Blackstar was released on David Bowie's 69th birthday (January 8, 2016), just two days before he died. As we approach the album’s one-year anniversary and Bowie's 70th birthday, it feels like a fine time to feature it on Album of the Week. I’ve listened to the album only a few times and am intrigued, but not yet intimately familiar or attached. 

My band was invited to play a Bowie tribute show with a bunch of other local this Sunday, January 8 in Sacramento, so I’ve been dipping pretty deep into his catalogue over the past month. He’s simply amazing. You don’t have to get 15 seconds into Blackstar to realize that this guy never even remotely settled or slowed down creatively. (Watch this video). Blackstar was near the top of just about every year-end music list (and I’m one of those people who reads those damn things), which managed to further renew my interest in it. I'll also play a few other favorites to fill the hour. Listen live at 5pm on January 5th.

A bit more background:

Billboard and CNN wrote that Bowie's lyrics seem to address his impending death, with CNN noting that the album "reveals a man who appears to be grappling with his own mortality". "Lazarus", the second track on the album, was notable for the lines "Look up here, I'm in heaven / I've got scars that can't be seen"; this specific part of the lyrics appeared in many publications following Bowie's death on 10 January. 

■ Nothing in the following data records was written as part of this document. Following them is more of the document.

(* ===== verification/ZfsLaws.v ===== *)
(** What the ZFS backend promises on any machine: identifiers that name one thing for good, the
    commands and files it keeps to, and how it deletes a volume. *)

From Stdlib Require Import ZArith Lia.
From stdpp Require Import base option gmap list.
From S2P Require Import Prelude Text Digest Errors Volume Zfs.

Local Open Scope Z_scope.

(** ** A machine that keeps a record of what it was asked *)

(** A command that ran has its answer, if it ran at all. *)
Inductive event :=
| Ran (argv : list text) (answer : option CommandOutput)
| Spawned (argv : list text)
| Fed (argv : list text)
| MadeDir (p : text)
| Wrote (p content : text)
| Removed (p : text)
| Slept (d : Z).

(** The events, newest first. *)
Record Traced (R : Type) := mkTraced { t_machine : R; t_events : list event }.
Arguments mkTraced {R}. Arguments t_machine {R}. Arguments t_events {R}.

Section traced.
Context {R : Type} {RM : Machine R}.

Definition traced {E A} (ev : result E A -> event) (m : M E R A) : M E (Traced R) A := fun h =>
  let '(r, x) := m (t_machine h) in (r, mkTraced x (ev r :: t_events h)).

#[export] Instance traced_runner : CommandRunner (Traced R) := {|
  run argv := traced (fun r => Ran argv (res_ok r)) (run argv);
  spawn_stdout argv := traced (fun _ => Spawned argv) (spawn_stdout argv);
  run_stdin argv s := traced (fun _ => Fed argv) (run_stdin argv s);
|}.

#[export] Instance traced_machine : Machine (Traced R) := {|
  create_dir_all p := traced (fun _ => MadeDir p) (create_dir_all p);
  write_file p c := traced (fun _ => Wrote p c) (write_file p c);
  remove_file p := traced (fun _ => Removed p) (remove_file p);
  sleep d h := mkTraced (sleep d (t_machine h)) (Slept d :: t_events h);
|}.
End traced.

The music on Blackstar has been characterized as incorporating art rock, jazz, and experimental rock, as well as elements from industrial rock, folk-pop and hip hop. The saxophone was the first instrument Bowie learned, and he was an avid jazz listener in his youth.

According to producer Tony Visconti, he and Bowie deliberately attempted "to avoid rock’n’roll" while making the album, and they had been listening to rapper Kendrick Lamar's 2015 album To Pimp a Butterfly during the recording sessions and cited it as an influence. Electronic duo Boards of Canada and experimental hip hop trio Death Grips have also been cited as influences.